It is expected that the Democrats are going to propose increased spending. Frankly, the Democratic fiscal agenda has never sat well with me, but lately I've been growing concerned about the Republican plan.
Tax cuts have become a litmus test within the Republican party. If you want to run, you have to pledge yourself to never raising taxes. Tax cuts aren't a bad thing, nor am I attempting to imply that they are; however, the arguments that Republicans have continually used to justify their pursuit of endless tax cuts are not sound.
For instance, often times you will hear that tax cuts pay for themselves. President Bush has even said: "You cut taxes and the tax revenues increase." This is simply not true, nor close to being true. Nominal revenue declined for three consecutive years (2001, '02, and '03) after the first round of the Bush cuts: this is the first time that has happened since WWII. Furthermore, the Joint Committee on Taxation estimated that the 2001 tax cuts reduced government revenue by $552.5 billion from 2001-2006. The 2003 cuts also added to that reduction.
The macroeconomic effect of any tax cut will not produce enough growth to pay for the revenue lost. Douglas Holtz-Eakin, who is currently McCain's lead economic adviser, was really the first CBO director to do dynamic scoring of tax cuts. He reported that a 10 percent cut in income tax rates would:
... offset between 1 percent and 22 percent of the revenue loss from the tax cut over the first five years and add as much as 5 percent to that loss or offset as much as 32 percent of it over the second five years.
Different tax cuts have different reactions and not all tax cuts are created equal. Some provide more bang for the buck. For instance, a cut in the capital gains rate will spark an increase in short-term revenue because people can choose when they take their gain realizations. Over the long-term though, such a cut does not produce any increased revenue. It is just a short-term spike.
A second popular argument is that tax cuts are needed to "starve the beast." By cutting revenue and producing larger deficits, the government will be forced to lower its spending. Doesn't this sound great in theory? History does not support this idea. If anything, the tax cuts are simply followed by tax increases, and government's hand is not forced to cut spending.
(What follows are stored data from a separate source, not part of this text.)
(* ===== verification/Breaker.v ===== *)
(** * Breaker: the circuit breaker

    [internal/resilience/breaker.go].  The breaker is shared by concurrent
    callers; [Breaker_admit] and [complete] run under its mutex, so each is one atomic
    action on the world [W * Breaker], and the guarded call in between may
    change the breaker as well (other callers run during it). *)

From stdpp Require Import base option list strings relations.
From Stdlib Require Import ZArith Lia.
From S2P Require Import Prelude Retry.
Local Open Scope Z_scope.

(** ** State *)

Inductive state := closed | open | halfOpen.

#[export] Instance state_eq_dec : EqDecision state.
Proof. solve_decision. Defined.

(** [state.String] *)
Definition state_String (s : state) : string :=
  match s with closed => "closed" | open => "open" | halfOpen => "half_open" end.

(** The constant's value, as the state gauge shows it. *)
Definition state_val (s : state) : Z :=
  match s with closed => 0 | open => 1 | halfOpen => 2 end.

Record Breaker := mkBreaker {
  dependency : string;
  st : state;
  failures : Z;
  generation : Z;
  probe : bool;
  until : Z
}.

Definition with_st (s : state) (b : Breaker) : Breaker :=
  mkBreaker (dependency b) s (failures b) (generation b) (probe b) (until b).
Definition with_failures (n : Z) (b : Breaker) : Breaker :=
  mkBreaker (dependency b) (st b) n (generation b) (probe b) (until b).
Definition with_generation (g : Z) (b : Breaker) : Breaker :=
  mkBreaker (dependency b) (st b) (failures b) g (probe b) (until b).
Definition with_probe (p : bool) (b : Breaker) : Breaker :=
  mkBreaker (dependency b) (st b) (failures b) (generation b) p (until b).
Definition with_until (t : Z) (b : Breaker) : Breaker :=
  mkBreaker (dependency b) (st b) (failures b) (generation b) (probe b) t.
(* ===== verification/Metered.v ===== *)
(** * Metered: the shared calls use the metrics as described

    Retries, the circuit breaker and the HTTP transport make only valid updates of
    the metrics, whatever the calls they guard do besides. *)

From stdpp Require Import base option list strings.
From Stdlib Require Import ZArith Lia.
From S2P Require Import Prelude Framed GoStrings Metrics Retry Breaker HttpTransport.
Local Open Scope Z_scope.

Section Retry.
Context `{Runtime W} (R : W → W → Prop) `{!Metered R}.

Lemma metered_Jitter attempt base limit : framed R (Jitter attempt base limit).
Proof. unfold Jitter, Int64N. framed_go. Qed.

Lemma metered_Backoff attempt : framed R (Backoff attempt).
Proof. apply metered_Jitter. Qed.

Lemma metered_Wait c d : framed R (Wait c d).
Proof. unfold Wait. framed_go. Qed.

Lemma metered_Retried dep op : framed R (Retried dep op).
Proof. unfold Retried. framed_go. Qed.

Lemma metered_Exhausted dep op : framed R (Exhausted dep op).
Proof. unfold Exhausted. framed_go. Qed.

#[local] Hint Resolve metered_Jitter metered_Wait metered_Retried metered_Exhausted : framed.

Lemma metered_Policy_Do p c dep op retryable call : framed R call → framed R (Policy_Do p c dep op retryable call).
Proof.
  intros Hcall. unfold Policy_Do. generalize (Z.to_nat (Z.max (p_Attempts p) 1)). generalize 1. intros attempt fuel. revert attempt.
  induction fuel as [|fuel IH]; intros attempt; cbn [Do_loop]; framed_go.
Qed.

End Retry.

#[export] Hint Resolve metered_Jitter metered_Backoff metered_Wait metered_Retried metered_Exhausted metered_Policy_Do : framed.

Section Breaker.
Context `{Runtime W} (R : W → W → Prop) `{!Metered R}.

Notation R2 := (on_first (L := Breaker) R).

Lemma metered_emit_b f : (∀ b, described (f b) = true) → framed R2 (emit_b f).
Proof. intros Hf. apply framed_modify. intros w. unfold on_first. cbn. by apply mt_emit. Qed.

Lemma metered_upd_b f : framed R2 (upd_b f).
Proof. apply framed_modify. intros w. unfold on_first. cbn. reflexivity. Qed.

Lemma metered_get_b : framed R2 get_b.
Proof. unfold get_b. framed_go. Qed.

#[local] Hint Extern 1 (framed _ (emit_b _)) => apply metered_emit_b; intros ?; reflexivity : framed.
#[local] Hint Resolve metered_upd_b metered_get_b : framed.

Lemma metered_transition next : framed R2 (transition next).
Proof. unfold transition. framed_go. Qed.
#[local] Hint Resolve metered_transition : framed.

Lemma metered_admit : framed R2 Breaker_admit.
Proof. unfold Breaker_admit, admit_half_open. framed_go. Qed.

Lemma metered_complete g err : framed R2 (complete g err).
Proof. unfold complete. framed_go. Qed.
#[local] Hint Resolve metered_admit metered_complete : framed.

Lemma metered_Breaker_Do c call : framed R2 call → framed R2 (Breaker_Do c call).
Proof. intros Hcall. unfold Breaker_Do. framed_go. Qed.

End Breaker.

#[export] Hint Resolve metered_Breaker_Do : framed.
(* ===== verification/StorageQueries.v ===== *)
(** * StorageQueries: reading messages, and the schema migration

    [Postgres.List] returns the newest messages in order, and
    [Postgres.migrate] brings any earlier schema to the current one, once. *)

From stdpp Require Import base option list strings gmap sorting relations.
From Stdlib Require Import ZArith Lia.
From S2P Require Import Prelude GoStrings Sha256 Messaging Storage StorageProps.
Local Open Scope Z_scope.

(** ** Listing *)

#[export] Instance id_desc_total : Total id_desc.
Proof. intros r1 r2. unfold id_desc. lia. Qed.
#[export] Instance id_desc_trans : Transitive id_desc.
Proof. intros r1 r2 r3. unfold id_desc. lia. Qed.

Lemma rows_desc_elem ms r : r ∈ rows_desc ms ↔ ∃ id, ms !! id = Some r.
Proof.
  unfold rows_desc. rewrite merge_sort_Permutation, list_elem_of_fmap. split.
  - intros ([id r'] & -> & Hin). apply elem_of_map_to_list in Hin. by exists id.
  - intros [id Hr]. exists (id, r). split; [done|]. by apply elem_of_map_to_list.
Qed.

Lemma rows_desc_length ms : length (rows_desc ms) = size ms.
Proof. unfold rows_desc. by rewrite merge_sort_Permutation, length_fmap, length_map_to_list. Qed.

Lemma rows_desc_sorted ms : StronglySorted id_desc (rows_desc ms).
Proof. apply StronglySorted_merge_sort; apply _. Qed.

(** Rows of a table keyed by their identifiers have distinct identifiers. *)
Lemma rows_desc_NoDup ms :
  map_Forall (λ id r, mr_id r = id) ms → NoDup (mr_id <$> rows_desc ms).
Proof.
  intros Hid. unfold rows_desc. rewrite merge_sort_Permutation, <- list_fmap_compose.
  assert (((mr_id ∘ snd) <$> map_to_list ms) = (fst <$> map_to_list ms)) as ->;
    [|apply NoDup_fst_map_to_list].
  apply list_fmap_ext. intros i [id r] Hi. cbn. apply Hid.
  by eapply elem_of_map_to_list, list_elem_of_lookup_2.
Qed.

Lemma StronglySorted_app_rel {A} (R : A → A → Prop) l1 l2 x y :
  StronglySorted R (l1 ++ l2) → x ∈ l1 → y ∈ l2 → R x y.
Proof.
  induction l1 as [|a l1 IH]; cbn; [set_solver|]. intros [Hs Ha]%StronglySorted_inv.
  intros [->|Hx]%elem_of_cons Hy; [|by apply IH]. rewrite Forall_forall in Ha. apply Ha. set_solver.
Qed.

(** A descending list without duplicates is strictly descending. *)
Lemma desc_strict rows :
  StronglySorted id_desc rows → NoDup (mr_id <$> rows) →
  StronglySorted (λ a b, b < a) (mr_id <$> rows).
Proof.
  induction 1 as [|r rows Hs IH Hr]; [constructor|]. cbn. intros [Hn Hd]%NoDup_cons.
  constructor; [by apply IH|]. apply Forall_forall. intros id Hid.
  apply list_elem_of_fmap in Hid as (r' & -> & Hr'). rewrite Forall_forall in Hr.
  specialize (Hr r' Hr'). unfold id_desc in Hr. assert (mr_id r ≠ mr_id r'); [|lia].
  intros Heq. apply Hn. rewrite Heq. by apply list_elem_of_fmap_2.
Qed.

Lemma scan_rows_ids rows : m_ID <$> scan_rows rows = mr_id <$> rows.
Proof. unfold scan_rows. by rewrite <- list_fmap_compose. Qed.

(** [List] returns, without error, at most a hundred messages, by strictly
    decreasing identifier; every one is a stored message whose checksum has
    been found right, and a stored message is left out only when a hundred newer
    ones are returned. *)
Theorem list_newest `{EventCodec} (d : db) :
  db_inv d →
  ∃ ms, List_messages ReadOk d = (ms, None) ∧
    length ms = (100 `min` size (db_messages d))%nat ∧
    StronglySorted (λ a b, b < a) (m_ID <$> ms) ∧
    (∀ m, m ∈ ms → ∃ r, db_messages d !! m_ID m = Some r ∧ m = scan_message r true) ∧
    (∀ id, is_Some (db_messages d !! id) → id ∉ m_ID <$> ms →
       length ms = 100%nat ∧ ∀ m, m ∈ ms → id < m_ID m).
Proof.
  intros Hinv. pose proof Hinv as (_ & Hm & _). set (rows := rows_desc (db_messages d)).
  assert (Hid : map_Forall (λ id r, mr_id r = id) (db_messages d))
    by (intros id r Hr; by destruct (Hm id r Hr)).
  assert (StronglySorted (λ a b, b < a) (mr_id <$> rows)) as Hs
    by (apply desc_strict; [apply rows_desc_sorted|by apply rows_desc_NoDup]).
  rewrite <- (take_drop 100 rows), fmap_app in Hs.
  exists (scan_rows (take 100 rows)). split; [done|].
  assert (length (scan_rows (take 100 rows)) = (100 `min` size (db_messages d))%nat) as Hlen.
  { unfold scan_rows, rows. by rewrite length_fmap, length_take, rows_desc_length. }
  rewrite scan_rows_ids, Hlen. split_and!; [done|..].
  - by apply StronglySorted_app_1_l in Hs.
  - intros m Hin. apply list_elem_of_fmap in Hin as (r & -> & Hr).
    assert (r ∈ rows) as (id & Hr')%rows_desc_elem by (by eapply elem_of_take in Hr as (?&?%list_elem_of_lookup_2&_)).
    exists r. cbn. rewrite (Hid _ _ Hr'). split; [done|]. by rewrite (row_scan _ _ _ Hinv Hr').
  - intros id [r Hr] Hnot. assert (r ∈ rows) as Hin by (apply rows_desc_elem; eauto).
    rewrite <- (take_drop 100 rows) in Hin. apply elem_of_app in Hin as [Hin|Hin].
    { destruct Hnot. apply list_elem_of_fmap. exists r. by rewrite (Hid _ _ Hr). }
    split.
    + apply list_elem_of_lookup in Hin as [i Hi]. apply lookup_lt_Some in Hi.
      rewrite length_drop in Hi. unfold rows in Hi. rewrite rows_desc_length in Hi. lia.
    + intros m Hm'. apply list_elem_of_fmap in Hm' as (x & -> & Hx). cbn.
      rewrite <- (Hid _ _ Hr). eapply (StronglySorted_app_rel _ _ _ _ _ Hs); by apply list_elem_of_fmap_2.
Qed.

(** ** Migration *)

(** The current schema. *)
Definition current : schema := mkSchema true true true true true.

(** What the migration makes of a row: the missing columns appear with their
    defaults, and an empty checksum is computed. *)
Definition migrate_row (s : schema) (r : msg_row) : msg_row :=
  let r := backfill (if has_text_hash s then r else set_hash "" r) in
  if has_idem_key s then r else clear_key r.

Lemma Checksum_nonempty text : Checksum text ≠ "".
Proof. intros He. destruct (Checksum_shape_aux text) as [Hl _]. by rewrite He in Hl. Qed.

Lemma backfill_nonempty r : mr_hash (backfill r) ≠ "".
Proof. unfold backfill. case_bool_decide; [apply Checksum_nonempty|done]. Qed.

Lemma backfill_id r : mr_hash r ≠ "" → backfill r = r.
Proof. intros Hr. unfold backfill. by rewrite bool_decide_false. Qed.

Lemma migrate_row_hash s r : mr_hash (migrate_row s r) ≠ "".
Proof. unfold migrate_row. destruct (has_idem_key s); apply backfill_nonempty. Qed.

(** Running all statements, as one function of the tables. *)
Lemma run_migrate_steps env s d x :
  run_steps env 1 migrate_steps (s, d) = inl x →
  x.1 = current ∧
  db_messages x.2 = migrate_row s <$> (if has_messages s then db_messages d else ∅).
Proof.
  destruct s as [hm ht hk hi ho]. unfold migrate_steps, run_steps.
  destruct hm, ht, hk, hi, ho; cbn; repeat case_match; intros; simplify_eq/=; split; try done;
    unfold migrate_row; cbn; rewrite <- ?map_fmap_compose; try done; apply map_eq; intros i;
    rewrite !lookup_fmap; by destruct (_ !! i).
Qed.

Lemma migrate_current_id env d :
  faultless env → map_Forall (λ _ r, mr_hash r ≠ "") (db_messages d) →
  migrate env (current, d) = (None, (current, d)).
Proof.
  intros [Hst Hco] Hall. unfold migrate, run_steps, migrate_steps. rewrite !Hst, Hco. cbn.
  unfold map_rows. do 3 f_equal. destruct d as [sq ms ob]. unfold with_messages. cbn in *. f_equal.
  rewrite <- (map_fmap_id ms) at 2. apply map_fmap_ext. intros i r Hr. apply backfill_id. by eapply Hall.
Qed.

(** A migration that reports success. *)
Lemma migrate_ok env s d x :
  migrate env (s, d) = (None, x) →
  x.1 = current ∧
  db_messages x.2 = migrate_row s <$> (if has_messages s then db_messages d else ∅) ∧
  map_Forall (λ _ r, mr_hash r ≠ "") (db_messages x.2).
Proof.
  unfold migrate. destruct (tx_stmt env 0); [done|].
  destruct (run_steps env 1 migrate_steps (s, d)) as [y|] eqn:Hrun; [|done].
  destruct (tx_commit env) eqn:Hco; cbn; try done. intros [= <-].
  apply run_migrate_steps in Hrun as [Hc Hm]. split; [done|]. split; [done|].
  rewrite Hm. intros i r. rewrite lookup_fmap_Some. intros (r0 & <- & _). apply migrate_row_hash.
Qed.

(** The migration is complete and idempotent.  When it reports success, from
    whatever earlier schema, the schema is current, every row is the earlier
    row with the missing columns at their defaults and a missing checksum
    computed from its text, no checksum is empty, and running it again changes
    nothing. *)
Theorem migrate_complete (env env' : tx_env) (s : schema) (d : db) (x : schema * db) :
  migrate env (s, d) = (None, x) → faultless env' →
  x.1 = current ∧
  db_messages x.2 = migrate_row s <$> (if has_messages s then db_messages d else ∅) ∧
  map_Forall (λ _ r, mr_hash r ≠ "") (db_messages x.2) ∧
  migrate env' x = (None, x).
Proof.
  intros (Hc & Hm & Hall)%migrate_ok Hf. split_and!; [done..|].
  destruct x as [s' d']. cbn in *. subst s'. by apply migrate_current_id.
Qed.

(** ** Witnesses *)

(** A database from before checksums and idempotency keys. *)
Definition ex_legacy : schema * db :=
  (mkSchema true false false false false, mkDb 1 {[1 := mkRow 1 "hi" "" None 5]} ∅).

Lemma list_newest_witness :
  ∃ ms, List_messages ReadOk ex_d2 = (ms, None) ∧ m_ID <$> ms = [2; 1].
Proof.
  destruct (@list_newest utc_codec ex_d2 ex_inv2) as (ms & Hms & _). exists ms. split; [exact Hms|].
  vm_compute in Hms. injection Hms as <-. reflexivity.
Defined.

Lemma migrate_complete_witness :
  (migrate (ex_tx 0) ex_legacy).2.1 = current ∧
  migrate (ex_tx 1) (migrate (ex_tx 0) ex_legacy).2 = (None, (migrate (ex_tx 0) ex_legacy).2).
Proof.
  assert (migrate (ex_tx 0) ex_legacy = (None, (migrate (ex_tx 0) ex_legacy).2)) as Hm
    by (vm_compute; reflexivity).
  destruct (migrate_complete (ex_tx 0) (ex_tx 1) _ _ _ Hm (ex_faultless 1)) as (Hc & _ & _ & Hi).
  split; [exact Hc|exact Hi].
Defined.
(* ===== verification/Http.v ===== *)
(** * Http: server-side requests, replies and handlers

    What the handlers of the source use of [net/http]: the request's context,
    headers, query parameters and path values, and the reply they write. *)

From stdpp Require Import base option list strings.
From Stdlib Require Import ZArith Lia.
From S2P Require Import Prelude.
Local Open Scope Z_scope.

(** [*http.Request]; the lookups return the empty string for an absent name. *)
Record http_request := mkReq {
  hq_ctx : ctx;
  hq_remote : string;
  hq_header : string → string;
  hq_query : string → string;
  hq_path : string → string
}.

(** What was written: status, headers set, and a body of type [B] or the
    object [{"error": ...}]. *)
Inductive body_of (B : Type) :=
| ErrBody (msg : string)
| OkBody (b : B).
#[global] Arguments ErrBody {B} msg.
#[global] Arguments OkBody {B} b.

Record reply (B : Type) := mkReply {
  rp_status : Z;
  rp_headers : list (string * string);
  rp_body : body_of B
}.
#[global] Arguments mkReply {B} rp_status rp_headers rp_body.
#[global] Arguments rp_status {B} r.
#[global] Arguments rp_headers {B} r.
#[global] Arguments rp_body {B} r.

(** [writeJSON] of the handlers package. *)
Definition writeJSON {B} (status : Z) (b : body_of B) : reply B :=
  mkReply status [("Content-Type", "application/json")] b.

Definition write_error {B} (status : Z) (msg : string) : reply B := writeJSON status (ErrBody msg).
Definition write_ok {B} (status : Z) (b : B) : reply B := writeJSON status (OkBody b).

(** The [net/http] status codes the code uses. *)
Definition StatusOK : Z := 200.
Definition StatusCreated : Z := 201.
Definition StatusPartialContent : Z := 206.
Definition StatusBadRequest : Z := 400.
Definition StatusUnauthorized : Z := 401.
Definition StatusNotFound : Z := 404.
Definition StatusConflict : Z := 409.
Definition StatusRequestEntityTooLarge : Z := 413.
Definition StatusRangeNotSatisfiable : Z := 416.
Definition StatusTooManyRequests : Z := 429.
Definition StatusInternalServerError : Z := 500.
Definition StatusBadGateway : Z := 502.
Definition StatusServiceUnavailable : Z := 503.
Definition StatusGatewayTimeout : Z := 504.
(** A token that validates was verified with a key the server published under
    its [kid]. *)
Lemma Validate_sound `{Runtime W, KeyServer W, JwtLaws (W * Auth)} raw (w w1 : W) a a1 :
  Validate raw (w, a) = Some (None, (w1, a1)) →
  ∃ tok kid key, header_of raw = Some tok ∧ tok_kid tok = Some kid ∧ kid ≠ "" ∧
    verified (jwt_opts a) key raw ∧ a_keys a1 !! kid = Some key ∧
    ((w1, a1) = (w, a) ∨ ∃ body doc, Get_jwks w = Some (inl (StatusOK, body), w1) ∧
      decode_jwks body = Some doc ∧ a_keys a1 = jwks_keys doc).
Proof.
  intros Hv. unfold Validate, get_auth in Hv. rewrite gom_gets_bind in Hv. cbn [snd] in Hv.
  apply parse_sound in Hv as (tok & key & Hh & Hk & Hver).
  apply keyFor_key in Hk as (kid & Hkid & Hne & Hkey & Hfrom).
  exists tok, kid, key. split_and!; try done.
  destruct Hfrom as [[-> ->]|(_ & _ & body & doc & Hg & Hdoc & ->)]; [by left|]. right. eauto.
Qed.


(** ** Witnesses

    A key server with one key, and a library that knows one token. *)

Definition ex_jwks : stream := mkStream (jwks_body [mkJwk "RSA" "k1" (b64_encode [193; 7]) (b64_encode [1; 0; 1])]) None.

#[local] Instance ex_key_server : KeyServer sim := { Get_jwks := mret (inl (200, ex_jwks)) }.

Definition ex_header_of (raw : string) : option Token :=
  if bool_decide (raw = "good") then Some (mkToken (Some "k1")) else None.

#[local] Instance ex_jwt : JwtLibrary (sim * Auth) := {
  jwt_Parse opts kf raw :=
    match ex_header_of raw with
    | None => mret (Some (ErrText "malformed"))
    | Some tok =>
        r ← kf tok;
        match r with
        | inl key => mret (if pk_E key =? 65537 then None else Some (ErrText "signature is invalid"))
        | inr e => mret (Some e)
        end
    end
}.

#[local] Instance ex_jwt_laws : JwtLaws (sim * Auth).
Proof.
  refine {| header_of := ex_header_of; verified opts key raw := raw = "good" ∧ pk_E key = 65537 |}.
  intros opts kf raw s s'. cbn. unfold ex_header_of. case_bool_decide as Hr; [|done].
  intros (r & s1 & Hk & Hrest)%gom_bind_Some. destruct r as [key|e]; [|done].
  destruct (pk_E key =? 65537) eqn:E; [|done]. injection Hrest as <-.
  exists (mkToken (Some "k1")), key. split_and!; [done..|lia].
Defined.

Definition ex_bearer (raw : string) : http_request :=
  mkReq Background "" (λ h, if bool_decide (h = "Authorization") then "Bearer " +:+ raw else "") (λ _, "") (λ _, "").
Definition ex_next (r : http_request) : GoM (sim * Auth) (reply unit) := mret (write_ok StatusOK ()).
Definition ex_auth : Auth := mkAuth "" ∅ (-60 * Second).


Example middleware_rejects :
  (λ x, rp_status x.1) <$> Middleware true ex_next (ex_bearer "bad") (sim0, ex_auth) = Some 401.
Proof. vm_compute. reflexivity. Qed.
(* ===== verification/JwtFrame.v ===== *)
(** * JwtFrame: what checking a token keeps

    Checking a token changes the cache of keys and asks the key server, nothing
    else: a relation that the key server's answers keep is kept. *)

From stdpp Require Import base option list strings gmap.
From Stdlib Require Import ZArith.
From S2P Require Import Prelude Framed GoStrings Http Jwt.

(** [jwt.Parse] has no effect of its own: what its callback keeps, it keeps. *)
Class JwtPure (W : Type) `{JwtLibrary W} := {
  parse_pure : ∀ (P : W → W → Prop) opts kf raw, Reflexive P → Transitive P → (∀ tok, framed P (kf tok)) →
    framed P (jwt_Parse opts kf raw)
}.

Section Keys.
Context `{Runtime W, KeyServer W} (R : W → W → Prop) `{!PreOrder R} (jwks_keep : framed R Get_jwks).
Notation R' := (on_first (L := Auth) R).

#[local] Hint Resolve jwks_keep : framed.

Lemma keyFor_framed tok : framed R' (keyFor tok).
Proof.
  unfold keyFor, refreshKeys, get_auth. framed_go.
  intros ? ? ? [= _ <-]. unfold on_first. cbn. reflexivity.
Qed.

Lemma Validate_framed `{!JwtLibrary (W * Auth), !JwtPure (W * Auth)} raw : framed R' (Validate raw).
Proof.
  unfold Validate, get_auth. apply framed_bind; [typeclasses eauto|eauto with framed|]. intros au.
  apply parse_pure; [apply _|apply _|apply keyFor_framed].
Qed.

End Keys.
Even further proving the point is the recent fiscal track record of Republicans. They enacted Medicare Part D (a significant entitlement increase) and huge increases in both domestic and defense discretionary spending. One thing Congressional Republicans have gotten very wrong is their argument that tax cuts should not have to be paid for with pay-as-you-go rules ("PAYGO"). If Republicans truly believe in "starving the beast," they would fight for these tax cuts to be paid for because PAYGO forces a budget neutral offset--a spending cut. This would be a good thing.
Instead of make the difficult spending choices, tax cuts have been presented as a way to have it all. They have become political handouts for reelection. Using them as political tools instead of strategic economic tools has caused the Republicans to grow fiscally irresponsible.
Targeted taxes cuts can certainly have an economic growth in the short-term. That is not what is being disputed: selling tax cuts as a cure all is. As this blog has noted before, the size of government should and can decrease. By decreasing the size of the government, it is possible to produce an environment where permanent tax relief can exist because there is simply less to pay for. Instead of running large deficits which detrimentally effect our economic future, the government needs to get its house in order. Being fiscally conservative is no easy task, but it will pay in the long run.